Lemma mismatch_matrix_cells_witness :
  ∃ blocks,
    analyzeCubeFace newCubeFaceAnalyzer mixedGarbage eightRegions = Some blocks
    ∧ (∀ k b, blocks !! k = Some b → (row b, col b) = mixedGarbage k)
    ∧ Forall (λ rc,
                cellCode (createColorMatrix newCubeFaceAnalyzer blocks).1
                         rc.1 rc.2
                = Some (from_option
                          (λ b, codeOf (colorCodes newCubeFaceAnalyzer)
                                       (colorName b))
                          " "%char
                          (lastGarbageAt mixedGarbage rc.1 rc.2 blocks)))
             gridCells.
Proof.
  apply (mismatch_matrix_cells newCubeFaceAnalyzer mixedGarbage eightRegions).
  vm_compute. discriminate.
Defined.

(** Eight regions whose first two blocks happen to read as (0, 0) and
    (1, 2), the others outside the grid: two cells are written. *)
Example eightRegions_mixed_matrix :
  (λ blocks, (createColorMatrix newCubeFaceAnalyzer blocks).1)
    <$> analyzeCubeFace newCubeFaceAnalyzer mixedGarbage eightRegions
  = (λ blocks, <[1%nat := [" "; " "; "R"]%char]>
                 (<[0%nat := ["R"; " "; " "]%char]>
                    (createColorMatrix newCubeFaceAnalyzer []).1))
      <$> analyzeCubeFace newCubeFaceAnalyzer mixedGarbage eightRegions.
Proof. by vm_compute. Qed.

■ Problem statement ■
Write out all the records again, exactly as they appear.

■ Answer to this task ■
Lemma mismatch_matrix_cells_witness :
  ∃ blocks,
    analyzeCubeFace newCubeFaceAnalyzer mixedGarbage eightRegions = Some blocks
    ∧ (∀ k b, blocks !! k = Some b → (row b, col b) = mixedGarbage k)
    ∧ Forall (λ rc,
                cellCode (createColorMatrix newCubeFaceAnalyzer blocks).1
                         rc.1 rc.2
                = Some (from_option
                          (λ b, codeOf (colorCodes newCubeFaceAnalyzer)
                                       (colorName b))
                          " "%char
                          (lastGarbageAt mixedGarbage rc.1 rc.2 blocks)))
             gridCells.
Proof.
  apply (mismatch_matrix_cells newCubeFaceAnalyzer mixedGarbage eightRegions).
  vm_compute. discriminate.
Defined.

(** Eight regions whose first two blocks happen to read as (0, 0) and
    (1, 2), the others outside the grid: two cells are written. *)
Example eightRegions_mixed_matrix :
  (λ blocks, (createColorMatrix newCubeFaceAnalyzer blocks).1)
    <$> analyzeCubeFace newCubeFaceAnalyzer mixedGarbage eightRegions
  = (λ blocks, <[1%nat := [" "; " "; "R"]%char]>
                 (<[0%nat := ["R"; " "; " "]%char]>
                    (createColorMatrix newCubeFaceAnalyzer []).1))
      <$> analyzeCubeFace newCubeFaceAnalyzer mixedGarbage eightRegions.
Proof. by vm_compute. Qed.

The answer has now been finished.